=== Begin Enclosure ===

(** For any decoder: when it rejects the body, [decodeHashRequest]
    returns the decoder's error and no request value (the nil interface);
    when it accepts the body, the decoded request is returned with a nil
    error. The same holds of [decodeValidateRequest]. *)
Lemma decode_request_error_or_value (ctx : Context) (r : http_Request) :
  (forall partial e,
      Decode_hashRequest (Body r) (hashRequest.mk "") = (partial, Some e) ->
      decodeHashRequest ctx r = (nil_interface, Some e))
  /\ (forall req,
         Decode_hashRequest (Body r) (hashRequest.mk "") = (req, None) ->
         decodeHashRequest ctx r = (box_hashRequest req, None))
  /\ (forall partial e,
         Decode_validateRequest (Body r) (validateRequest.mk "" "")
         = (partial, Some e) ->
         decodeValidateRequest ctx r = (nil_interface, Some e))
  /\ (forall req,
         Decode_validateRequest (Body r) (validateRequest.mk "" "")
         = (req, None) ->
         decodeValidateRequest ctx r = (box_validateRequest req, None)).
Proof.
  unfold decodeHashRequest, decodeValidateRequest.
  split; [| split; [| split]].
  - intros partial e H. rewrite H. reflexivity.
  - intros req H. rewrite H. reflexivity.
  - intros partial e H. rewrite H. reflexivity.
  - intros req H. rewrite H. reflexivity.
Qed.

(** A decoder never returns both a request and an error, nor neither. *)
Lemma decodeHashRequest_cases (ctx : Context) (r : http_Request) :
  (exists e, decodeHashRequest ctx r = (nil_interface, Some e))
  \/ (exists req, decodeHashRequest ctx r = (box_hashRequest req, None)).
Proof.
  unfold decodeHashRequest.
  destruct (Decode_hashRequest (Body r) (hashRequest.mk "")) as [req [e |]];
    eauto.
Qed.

=== End Enclosure ===
=== Begin Enclosure ===

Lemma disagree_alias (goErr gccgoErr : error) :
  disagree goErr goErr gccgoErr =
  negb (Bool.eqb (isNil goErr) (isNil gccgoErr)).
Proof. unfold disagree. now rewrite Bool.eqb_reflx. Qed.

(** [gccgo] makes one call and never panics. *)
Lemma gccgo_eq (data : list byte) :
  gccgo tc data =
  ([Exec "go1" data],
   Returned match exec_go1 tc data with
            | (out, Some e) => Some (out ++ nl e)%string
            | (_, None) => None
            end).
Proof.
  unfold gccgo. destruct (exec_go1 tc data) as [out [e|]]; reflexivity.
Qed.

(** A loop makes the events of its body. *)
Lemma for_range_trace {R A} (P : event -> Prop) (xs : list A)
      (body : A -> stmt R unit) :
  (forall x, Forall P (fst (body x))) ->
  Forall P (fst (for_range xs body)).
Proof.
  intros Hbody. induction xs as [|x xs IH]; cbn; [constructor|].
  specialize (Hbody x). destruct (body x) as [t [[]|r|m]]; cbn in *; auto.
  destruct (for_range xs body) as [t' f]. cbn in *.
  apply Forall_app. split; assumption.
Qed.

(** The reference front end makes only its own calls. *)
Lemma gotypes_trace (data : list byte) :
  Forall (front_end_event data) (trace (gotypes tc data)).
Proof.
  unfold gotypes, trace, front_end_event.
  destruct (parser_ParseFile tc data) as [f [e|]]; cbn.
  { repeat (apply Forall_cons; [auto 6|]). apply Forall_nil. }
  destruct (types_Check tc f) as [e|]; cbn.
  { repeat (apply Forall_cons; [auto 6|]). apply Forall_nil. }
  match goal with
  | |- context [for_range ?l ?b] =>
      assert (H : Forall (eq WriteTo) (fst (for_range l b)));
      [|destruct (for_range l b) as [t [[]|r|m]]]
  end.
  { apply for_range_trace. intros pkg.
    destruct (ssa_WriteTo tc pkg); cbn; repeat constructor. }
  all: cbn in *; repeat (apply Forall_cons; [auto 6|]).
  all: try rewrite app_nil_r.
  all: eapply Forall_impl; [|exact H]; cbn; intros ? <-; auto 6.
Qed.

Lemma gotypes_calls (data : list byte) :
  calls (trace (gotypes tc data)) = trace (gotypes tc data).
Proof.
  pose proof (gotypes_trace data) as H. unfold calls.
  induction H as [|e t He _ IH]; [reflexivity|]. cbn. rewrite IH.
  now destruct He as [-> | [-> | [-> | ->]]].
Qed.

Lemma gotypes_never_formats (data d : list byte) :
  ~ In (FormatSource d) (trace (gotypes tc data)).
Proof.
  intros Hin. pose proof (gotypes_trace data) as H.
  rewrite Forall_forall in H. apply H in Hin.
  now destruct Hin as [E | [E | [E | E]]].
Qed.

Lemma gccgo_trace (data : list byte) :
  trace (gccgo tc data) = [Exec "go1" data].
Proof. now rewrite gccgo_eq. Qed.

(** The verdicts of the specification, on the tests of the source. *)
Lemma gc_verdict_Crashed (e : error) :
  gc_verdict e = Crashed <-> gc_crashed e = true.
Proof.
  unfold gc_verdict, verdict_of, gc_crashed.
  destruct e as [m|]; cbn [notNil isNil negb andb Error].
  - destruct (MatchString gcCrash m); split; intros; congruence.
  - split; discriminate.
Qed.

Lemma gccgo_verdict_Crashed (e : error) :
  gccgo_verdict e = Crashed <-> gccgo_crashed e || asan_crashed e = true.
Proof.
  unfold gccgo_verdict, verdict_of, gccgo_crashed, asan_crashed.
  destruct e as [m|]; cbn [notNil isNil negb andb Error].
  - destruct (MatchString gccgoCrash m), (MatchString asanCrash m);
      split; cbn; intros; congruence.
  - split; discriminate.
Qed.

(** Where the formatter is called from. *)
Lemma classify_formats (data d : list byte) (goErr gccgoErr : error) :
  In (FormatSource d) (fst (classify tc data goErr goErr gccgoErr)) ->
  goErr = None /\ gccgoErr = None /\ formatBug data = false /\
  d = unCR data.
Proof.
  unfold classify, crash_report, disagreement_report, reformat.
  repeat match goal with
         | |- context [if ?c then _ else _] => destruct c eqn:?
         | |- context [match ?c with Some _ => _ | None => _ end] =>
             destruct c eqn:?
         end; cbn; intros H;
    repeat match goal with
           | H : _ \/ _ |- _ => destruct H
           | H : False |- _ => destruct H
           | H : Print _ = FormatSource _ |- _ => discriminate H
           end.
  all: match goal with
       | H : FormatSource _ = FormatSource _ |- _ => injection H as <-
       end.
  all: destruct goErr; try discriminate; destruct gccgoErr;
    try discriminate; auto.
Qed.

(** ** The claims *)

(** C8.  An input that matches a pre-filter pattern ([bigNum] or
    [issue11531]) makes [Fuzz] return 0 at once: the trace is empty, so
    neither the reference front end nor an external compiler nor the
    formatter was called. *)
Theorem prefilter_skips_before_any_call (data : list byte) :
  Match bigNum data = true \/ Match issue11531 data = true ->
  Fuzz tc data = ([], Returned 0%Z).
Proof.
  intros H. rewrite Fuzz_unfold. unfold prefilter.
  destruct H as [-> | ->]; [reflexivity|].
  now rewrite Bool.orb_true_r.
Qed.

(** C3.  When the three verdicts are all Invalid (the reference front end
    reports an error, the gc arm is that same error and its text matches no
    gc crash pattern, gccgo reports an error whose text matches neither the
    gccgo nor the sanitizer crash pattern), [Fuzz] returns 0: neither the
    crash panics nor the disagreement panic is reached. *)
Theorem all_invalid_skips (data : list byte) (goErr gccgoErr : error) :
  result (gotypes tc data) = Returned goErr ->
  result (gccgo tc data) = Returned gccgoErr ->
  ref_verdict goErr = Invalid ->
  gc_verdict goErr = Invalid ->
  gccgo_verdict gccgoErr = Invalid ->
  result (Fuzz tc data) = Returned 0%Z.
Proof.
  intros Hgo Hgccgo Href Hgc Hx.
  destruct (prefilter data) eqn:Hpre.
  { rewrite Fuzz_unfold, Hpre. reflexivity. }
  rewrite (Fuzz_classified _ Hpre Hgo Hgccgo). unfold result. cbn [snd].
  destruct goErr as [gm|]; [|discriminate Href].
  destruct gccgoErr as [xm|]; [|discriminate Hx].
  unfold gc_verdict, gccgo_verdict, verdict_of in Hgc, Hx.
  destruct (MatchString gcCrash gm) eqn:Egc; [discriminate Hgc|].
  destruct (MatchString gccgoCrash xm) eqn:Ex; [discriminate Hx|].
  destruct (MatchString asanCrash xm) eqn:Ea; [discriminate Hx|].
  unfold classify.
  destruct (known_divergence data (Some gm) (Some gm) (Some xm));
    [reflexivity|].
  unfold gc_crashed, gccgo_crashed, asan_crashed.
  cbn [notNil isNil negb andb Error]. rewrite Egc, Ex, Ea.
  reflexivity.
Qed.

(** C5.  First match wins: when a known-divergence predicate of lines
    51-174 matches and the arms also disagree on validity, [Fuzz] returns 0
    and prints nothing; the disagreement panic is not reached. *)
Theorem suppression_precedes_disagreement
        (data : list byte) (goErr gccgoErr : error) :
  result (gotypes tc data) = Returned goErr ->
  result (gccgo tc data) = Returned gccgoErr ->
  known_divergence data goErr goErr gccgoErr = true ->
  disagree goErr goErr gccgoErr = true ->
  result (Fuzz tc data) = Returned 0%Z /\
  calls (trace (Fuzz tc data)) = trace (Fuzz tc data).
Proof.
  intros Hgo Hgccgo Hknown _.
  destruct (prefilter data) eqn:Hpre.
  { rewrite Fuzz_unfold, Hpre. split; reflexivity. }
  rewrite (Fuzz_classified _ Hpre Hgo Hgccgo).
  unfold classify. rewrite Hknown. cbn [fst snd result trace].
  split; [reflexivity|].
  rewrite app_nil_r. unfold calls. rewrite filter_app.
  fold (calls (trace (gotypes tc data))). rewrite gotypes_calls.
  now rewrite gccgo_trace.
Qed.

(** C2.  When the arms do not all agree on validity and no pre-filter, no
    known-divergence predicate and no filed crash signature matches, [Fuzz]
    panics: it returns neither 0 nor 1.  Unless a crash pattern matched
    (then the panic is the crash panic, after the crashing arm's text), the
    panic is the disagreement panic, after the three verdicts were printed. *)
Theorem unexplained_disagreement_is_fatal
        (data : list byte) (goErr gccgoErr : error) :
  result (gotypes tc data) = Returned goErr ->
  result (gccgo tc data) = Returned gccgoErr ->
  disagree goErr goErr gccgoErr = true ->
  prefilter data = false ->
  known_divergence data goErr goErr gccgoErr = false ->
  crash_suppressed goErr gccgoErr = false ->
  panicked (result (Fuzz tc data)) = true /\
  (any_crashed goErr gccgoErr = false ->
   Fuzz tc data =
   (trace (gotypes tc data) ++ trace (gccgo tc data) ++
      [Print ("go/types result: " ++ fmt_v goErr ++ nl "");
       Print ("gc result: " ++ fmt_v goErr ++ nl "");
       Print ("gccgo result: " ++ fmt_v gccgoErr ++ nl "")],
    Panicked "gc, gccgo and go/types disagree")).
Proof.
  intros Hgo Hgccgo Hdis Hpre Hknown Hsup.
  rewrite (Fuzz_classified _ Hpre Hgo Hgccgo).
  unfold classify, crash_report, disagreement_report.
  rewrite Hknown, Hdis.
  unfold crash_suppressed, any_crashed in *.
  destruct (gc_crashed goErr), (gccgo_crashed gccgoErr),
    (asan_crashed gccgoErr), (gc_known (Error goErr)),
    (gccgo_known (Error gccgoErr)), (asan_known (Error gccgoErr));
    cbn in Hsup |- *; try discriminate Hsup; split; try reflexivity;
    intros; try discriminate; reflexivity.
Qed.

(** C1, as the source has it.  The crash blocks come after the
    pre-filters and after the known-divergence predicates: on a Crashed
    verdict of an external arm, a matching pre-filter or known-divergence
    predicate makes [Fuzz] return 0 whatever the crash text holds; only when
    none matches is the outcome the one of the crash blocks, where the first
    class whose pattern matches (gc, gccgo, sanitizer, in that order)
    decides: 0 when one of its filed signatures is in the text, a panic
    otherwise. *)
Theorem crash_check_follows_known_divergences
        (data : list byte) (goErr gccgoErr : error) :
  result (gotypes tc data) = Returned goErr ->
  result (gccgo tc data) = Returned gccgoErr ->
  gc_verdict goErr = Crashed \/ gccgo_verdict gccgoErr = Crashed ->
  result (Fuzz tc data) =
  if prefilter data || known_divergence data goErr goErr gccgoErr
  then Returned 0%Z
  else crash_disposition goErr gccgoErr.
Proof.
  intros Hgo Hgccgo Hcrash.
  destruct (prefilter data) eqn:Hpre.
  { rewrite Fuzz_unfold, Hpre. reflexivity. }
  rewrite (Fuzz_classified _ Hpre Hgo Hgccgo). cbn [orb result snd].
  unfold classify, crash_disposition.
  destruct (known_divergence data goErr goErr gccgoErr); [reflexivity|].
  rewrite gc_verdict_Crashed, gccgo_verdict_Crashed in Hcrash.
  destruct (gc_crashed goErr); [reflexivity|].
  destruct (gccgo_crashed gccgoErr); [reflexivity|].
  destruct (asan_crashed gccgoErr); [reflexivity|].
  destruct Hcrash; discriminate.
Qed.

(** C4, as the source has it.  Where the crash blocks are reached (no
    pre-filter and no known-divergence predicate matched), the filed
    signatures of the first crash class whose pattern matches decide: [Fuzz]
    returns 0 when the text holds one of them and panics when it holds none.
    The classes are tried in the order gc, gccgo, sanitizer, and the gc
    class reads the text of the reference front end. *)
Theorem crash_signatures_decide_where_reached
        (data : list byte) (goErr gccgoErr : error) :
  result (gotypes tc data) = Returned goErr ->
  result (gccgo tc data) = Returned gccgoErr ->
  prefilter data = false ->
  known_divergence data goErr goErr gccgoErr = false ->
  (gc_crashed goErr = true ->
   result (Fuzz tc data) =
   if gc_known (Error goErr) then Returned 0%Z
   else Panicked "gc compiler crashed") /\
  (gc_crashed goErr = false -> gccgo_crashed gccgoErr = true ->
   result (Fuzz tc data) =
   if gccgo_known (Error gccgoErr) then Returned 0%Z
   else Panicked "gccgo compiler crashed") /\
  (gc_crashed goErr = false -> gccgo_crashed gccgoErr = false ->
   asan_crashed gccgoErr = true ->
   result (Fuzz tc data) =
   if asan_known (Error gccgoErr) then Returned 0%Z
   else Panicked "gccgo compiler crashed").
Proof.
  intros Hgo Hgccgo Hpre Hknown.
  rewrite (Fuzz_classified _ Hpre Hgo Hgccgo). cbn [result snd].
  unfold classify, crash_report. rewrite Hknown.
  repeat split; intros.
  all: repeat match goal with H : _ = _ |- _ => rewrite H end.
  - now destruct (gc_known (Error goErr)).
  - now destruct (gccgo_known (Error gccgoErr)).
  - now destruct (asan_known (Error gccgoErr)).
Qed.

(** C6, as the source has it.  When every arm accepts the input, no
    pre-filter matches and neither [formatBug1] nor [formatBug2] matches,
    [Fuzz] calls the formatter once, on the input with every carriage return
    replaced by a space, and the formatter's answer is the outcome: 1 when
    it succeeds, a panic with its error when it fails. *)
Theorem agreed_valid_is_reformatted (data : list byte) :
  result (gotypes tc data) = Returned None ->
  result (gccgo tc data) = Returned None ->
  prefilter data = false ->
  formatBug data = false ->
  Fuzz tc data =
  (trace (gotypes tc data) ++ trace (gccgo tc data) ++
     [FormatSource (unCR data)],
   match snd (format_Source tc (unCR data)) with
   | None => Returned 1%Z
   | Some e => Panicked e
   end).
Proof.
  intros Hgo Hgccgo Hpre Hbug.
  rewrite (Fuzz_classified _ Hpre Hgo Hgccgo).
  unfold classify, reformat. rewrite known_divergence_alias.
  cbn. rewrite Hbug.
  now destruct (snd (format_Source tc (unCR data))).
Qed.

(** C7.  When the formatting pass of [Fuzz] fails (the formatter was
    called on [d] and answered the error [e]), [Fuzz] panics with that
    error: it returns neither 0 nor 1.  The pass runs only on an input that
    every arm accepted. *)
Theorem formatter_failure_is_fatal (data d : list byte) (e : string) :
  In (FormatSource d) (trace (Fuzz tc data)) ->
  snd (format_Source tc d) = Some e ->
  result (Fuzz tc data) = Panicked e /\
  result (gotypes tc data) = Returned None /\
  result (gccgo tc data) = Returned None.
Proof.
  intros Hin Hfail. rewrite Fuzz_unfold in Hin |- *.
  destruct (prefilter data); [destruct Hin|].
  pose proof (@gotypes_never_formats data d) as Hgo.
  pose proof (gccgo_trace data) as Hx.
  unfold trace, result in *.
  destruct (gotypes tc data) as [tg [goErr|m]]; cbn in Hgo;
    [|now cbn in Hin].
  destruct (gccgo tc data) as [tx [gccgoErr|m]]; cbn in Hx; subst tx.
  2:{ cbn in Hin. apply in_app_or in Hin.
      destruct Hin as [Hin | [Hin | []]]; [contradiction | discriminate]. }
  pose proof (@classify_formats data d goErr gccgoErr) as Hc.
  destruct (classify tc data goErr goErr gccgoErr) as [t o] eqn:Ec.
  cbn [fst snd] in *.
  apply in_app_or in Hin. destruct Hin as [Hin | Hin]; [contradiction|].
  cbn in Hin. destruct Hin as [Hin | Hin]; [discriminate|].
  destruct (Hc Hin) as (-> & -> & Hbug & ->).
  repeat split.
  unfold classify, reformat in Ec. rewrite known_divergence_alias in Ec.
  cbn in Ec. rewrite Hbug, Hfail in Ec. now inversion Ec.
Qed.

=== End Enclosure ===

_Task details_
Would you print exactly, and only, the lines of the data above from the line with "intros Hin. pose" through the line with "False |- _ => destruct H", inclusive?

_Task response_
  intros Hin. pose proof (gotypes_trace data) as H.
  rewrite Forall_forall in H. apply H in Hin.
  now destruct Hin as [E | [E | [E | E]]].
Qed.

Lemma gccgo_trace (data : list byte) :
  trace (gccgo tc data) = [Exec "go1" data].
Proof. now rewrite gccgo_eq. Qed.

(** The verdicts of the specification, on the tests of the source. *)
Lemma gc_verdict_Crashed (e : error) :
  gc_verdict e = Crashed <-> gc_crashed e = true.
Proof.
  unfold gc_verdict, verdict_of, gc_crashed.
  destruct e as [m|]; cbn [notNil isNil negb andb Error].
  - destruct (MatchString gcCrash m); split; intros; congruence.
  - split; discriminate.
Qed.

Lemma gccgo_verdict_Crashed (e : error) :
  gccgo_verdict e = Crashed <-> gccgo_crashed e || asan_crashed e = true.
Proof.
  unfold gccgo_verdict, verdict_of, gccgo_crashed, asan_crashed.
  destruct e as [m|]; cbn [notNil isNil negb andb Error].
  - destruct (MatchString gccgoCrash m), (MatchString asanCrash m);
      split; cbn; intros; congruence.
  - split; discriminate.
Qed.

(** Where the formatter is called from. *)
Lemma classify_formats (data d : list byte) (goErr gccgoErr : error) :
  In (FormatSource d) (fst (classify tc data goErr goErr gccgoErr)) ->
  goErr = None /\ gccgoErr = None /\ formatBug data = false /\
  d = unCR data.
Proof.
  unfold classify, crash_report, disagreement_report, reformat.
  repeat match goal with
         | |- context [if ?c then _ else _] => destruct c eqn:?
         | |- context [match ?c with Some _ => _ | None => _ end] =>
             destruct c eqn:?
         end; cbn; intros H;
    repeat match goal with
           | H : _ \/ _ |- _ => destruct H
           | H : False |- _ => destruct H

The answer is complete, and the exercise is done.